Adaptation of Droplet Digital PCR-Based HIV Transcription Profiling to Digital PCR and Association of HIV Transcription and Total or Intact HIV DNA
Carolin Tumpach,
Ajantha Rhodes,
Youry Kim,
Jesslyn Ong,
Haoming Liu,
Doris Chibo,
Julian Druce,
Deborah Williamson,
Rebecca Hoh,
Steven G. Deeks,
Steven A. Yukl,
Michael Roche,
Sharon R. Lewin,
Sushama Telwatte
Affiliations
Carolin Tumpach
Department of Infectious Diseases, The University of Melbourne at the Peter Doherty Institute for Infection and Immunity, Melbourne 3000, Australia
Ajantha Rhodes
Department of Infectious Diseases, The University of Melbourne at the Peter Doherty Institute for Infection and Immunity, Melbourne 3000, Australia
Youry Kim
Department of Infectious Diseases, The University of Melbourne at the Peter Doherty Institute for Infection and Immunity, Melbourne 3000, Australia
Jesslyn Ong
Department of Infectious Diseases, The University of Melbourne at the Peter Doherty Institute for Infection and Immunity, Melbourne 3000, Australia
Haoming Liu
Department of Infectious Diseases, The University of Melbourne at the Peter Doherty Institute for Infection and Immunity, Melbourne 3000, Australia
Doris Chibo
Victorian Infectious Diseases Reference Laboratory, The Royal Melbourne Hospital at the Peter Doherty Institute for Infection and Immunity, Melbourne 3000, Australia
Julian Druce
Victorian Infectious Diseases Reference Laboratory, The Royal Melbourne Hospital at the Peter Doherty Institute for Infection and Immunity, Melbourne 3000, Australia
Deborah Williamson
Department of Infectious Diseases, The University of Melbourne at the Peter Doherty Institute for Infection and Immunity, Melbourne 3000, Australia
Rebecca Hoh
Department of Medicine, University of California San Francisco (UCSF), San Francisco, CA 94143, USA
Steven G. Deeks
Department of Medicine, University of California San Francisco (UCSF), San Francisco, CA 94143, USA
Steven A. Yukl
Department of Medicine, University of California San Francisco (UCSF), San Francisco, CA 94143, USA
Michael Roche
Department of Infectious Diseases, The University of Melbourne at the Peter Doherty Institute for Infection and Immunity, Melbourne 3000, Australia
Sharon R. Lewin
Department of Infectious Diseases, The University of Melbourne at the Peter Doherty Institute for Infection and Immunity, Melbourne 3000, Australia
Sushama Telwatte
Department of Infectious Diseases, The University of Melbourne at the Peter Doherty Institute for Infection and Immunity, Melbourne 3000, Australia
In most people living with HIV (PLWH) on effective antiretroviral therapy (ART), cell-associated viral transcripts are readily detectable in CD4+ T cells despite the absence of viremia.
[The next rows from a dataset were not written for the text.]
(** * A shallow embedding of the jsCSP solver (src/csp.js)

    The development follows the source file top to bottom: JavaScript
    objects used as dictionaries, the problem model, the two consistency
    loops (AC-3 and GAC), the support oracle, the heuristics, the
    backtracking driver and the validation layer.  A second part models
    the object store, to reason about which objects [CSP.solve] writes;
    the last part shows that the solver on the store returns what the
    solver on values returns.

    Conventions of the embedding:
    - a JavaScript object used as a dictionary is an association list of
      its own properties in enumeration order ([for ... in] order):
      array-index keys in ascending numeric order first, then the other
      keys in insertion order.  Names of variables are strings;
    - a read [o[k]] of a name that [o] does not hold goes to
      [Object.prototype].  [solve] makes two such reads on objects it
      creates with [{}]: [assigned[key]] in [backtrack] and [index[v]]
      in [buildNaryIndex]; both are modelled with the names that
      [Object.prototype] defines ([objectPrototype]).  Every other read
      of a variable's name is made on a mapping that holds the name
      (the names of the constraints are checked by [validateProblem],
      and the mappings of the search hold every declared variable), is
      guarded by [Array.isArray], or is made on the prototype-less
      [score] object; on a mapping that does not hold the name, those
      reads are taken to see [undefined].  A variable named [__proto__],
      which an assignment [out[k] = ...] would not store as a property,
      is not modelled;
    - the values of the domains are of any type [V]; the solver never
      compares them, and only turns them into property keys
      ([String(val)]) to file the scores of [orderValues];
    - a binary predicate is a total function to [bool] (the truthiness of
      the value the JavaScript predicate returns): an exception of a
      binary predicate is not caught by the solver and ends [solve];
    - an n-ary predicate returns [option bool]: [None] stands for a
      raised exception, which [hasSupport] catches;
    - predicates are deterministic and do not write to the solver's
      objects;
    - the loops that the source writes as [while (queue.length)] and the
      recursion of [backtrack] are iterated with fuel; [None] means that
      the fuel ran out, and the development shows that the fuel the
      callers pass is always enough;
    - [Array.prototype.sort] is stable, as ECMAScript 2019 requires;
    - the optional progress callback is scheduled with [setTimeout] and
      runs after [solve] has returned; it is left out, with the step
      counter that only feeds its delay. *)

From Stdlib Require Import String Ascii Bool Arith NArith Lia List Permutation.
From Stdlib Require Import DecimalString.
Import ListNotations.
Local Open Scope string_scope.
Local Open Scope list_scope.

Set Implicit Arguments.

(** ** JavaScript objects as ordered dictionaries *)

Module Obj.

Definition t (A : Type) : Type := list (string * A).

Definition digit (c : ascii) : option N :=
  let n := N_of_ascii c in
  if (48 <=? n)%N && (n <=? 57)%N then Some (n - 48)%N else None.

Fixpoint digits (s : string) (acc : N) : option N :=
  match s with
  | EmptyString => Some acc
  | String c r =>
      match digit c with
      | Some d => digits r (acc * 10 + d)%N
      | None => None
      end
  end.

(** [arrayIndex k] is [Some n] when [k] is the canonical decimal spelling
    of an integer [n] below [2^32 - 1]: the keys an object enumerates
    first, in numeric order. *)
Definition arrayIndex (k : string) : option N :=
  match k with
  | EmptyString => None
  | String c r =>
      if (N_of_ascii c =? 48)%N then
        match r with EmptyString => Some 0%N | _ => None end
      else
        match digits k 0 with
        | Some n => if (n <? 4294967295)%N then Some n else None
        | None => None
        end
  end.

Section Ops.
Context {A : Type}.

(** [o[k]]: [None] is JavaScript's [undefined]. *)
Fixpoint get (k : string) (o : t A) : option A :=
  match o with
  | [] => None
  | (k', x) :: r => if String.eqb k k' then Some x else get k r
  end.

Definition has (k : string) (o : t A) : bool :=
  match get k o with Some _ => true | None => false end.

Fixpoint replace (k : string) (v : A) (o : t A) : t A :=
  match o with
  | [] => []
  | (k', x) :: r =>
      if String.eqb k k' then (k, v) :: r else (k', x) :: replace k v r
  end.

Fixpoint insertIndex (n : N) (k : string) (v : A) (o : t A) : t A :=
  match o with
  | [] => [(k, v)]
  | (k', x) :: r =>
      match arrayIndex k' with
      | Some m => if (m <? n)%N then (k', x) :: insertIndex n k v r
                  else (k, v) :: o
      | None => (k, v) :: o
      end
  end.

Definition insertNew (k : string) (v : A) (o : t A) : t A :=
  match arrayIndex k with
  | Some n => insertIndex n k v o
  | None => o ++ [(k, v)]
  end.

(** [o[k] = v]: an existing property keeps its place. *)
Definition set (k : string) (v : A) (o : t A) : t A :=
  if has k o then replace k v o else insertNew k v o.

(** [delete o[k]]. *)
Fixpoint del (k : string) (o : t A) : t A :=
  match o with
  | [] => []
  | (k', x) :: r => if String.eqb k k' then del k r else (k', x) :: del k r
  end.

Definition keys (o : t A) : list string := map fst o.

(** [for (const k in src) out[k] = src[k]] *)
Definition assignAll (src : t A) (out : t A) : t A :=
  fold_left (fun out kd => set (fst kd) (snd kd) out) src out.

End Ops.
End Obj.

(** The names that [Object.prototype] defines, in Node.js: the members
    of the standard and its Annex B.  On an object created with [{}]
    that has no own property of the name, a read finds the inherited
    member: a function, or for [__proto__] the prototype itself; each is
    truthy, and none is an array. *)
Definition objectPrototype : list string :=
  ["constructor"; "__defineGetter__"; "__defineSetter__"; "hasOwnProperty";
   "__lookupGetter__"; "__lookupSetter__"; "isPrototypeOf";
   "propertyIsEnumerable"; "toString"; "valueOf"; "__proto__";
   "toLocaleString"].

Definition inherited (k : string) : bool :=
  existsb (String.eqb k) objectPrototype.

(** ** The problem model *)

Inductive Result (A : Type) : Type :=
| FAILURE
| Value (a : A).
Arguments FAILURE {A}.
Arguments Value {A} a.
Quantification of HIV RNA species provides insights into the transcriptional activity of proviruses that persist in cells and tissues throughout the body during ART (‘HIV reservoir’). One such technique for HIV RNA quantitation, ‘HIV transcription profiling’, developed in the Yukl laboratory, measures a series of HIV RNA species using droplet digital PCR. To take advantage of advances in digital (d)PCR, we adapted the ‘HIV transcription profiling’ technique to Qiagen’s dPCR platform (QIAcuity) and compared its performance to droplet digital (dd)PCR (Bio-Rad QX200 system). Using RNA standards, the two technologies were tested in parallel and assessed for multiple parameters including sensitivity, specificity, linearity, and intra- and inter-assay variability. The newly validated dPCR assays were then applied to samples from PLWH to determine HIV transcriptional activity relative to HIV reservoir size. We report that HIV transcriptional profiling was readily adapted to dPCR and assays performed similarly to ddPCR, with no differences in assay characteristics. We applied these assays in a cohort of 23 PLWH and found that HIV reservoir size, based on genetically intact proviral DNA, does not predict HIV transcriptional activity. In contrast, levels of total DNA correlated with levels of most HIV transcripts (initiated, proximally and distally elongated, unspliced, and completed, but not multiply spliced), suggesting that a considerable proportion of HIV transcripts likely originate from defective proviruses. These findings may have implications for measuring and assessing curative strategies and clinical trial outcomes.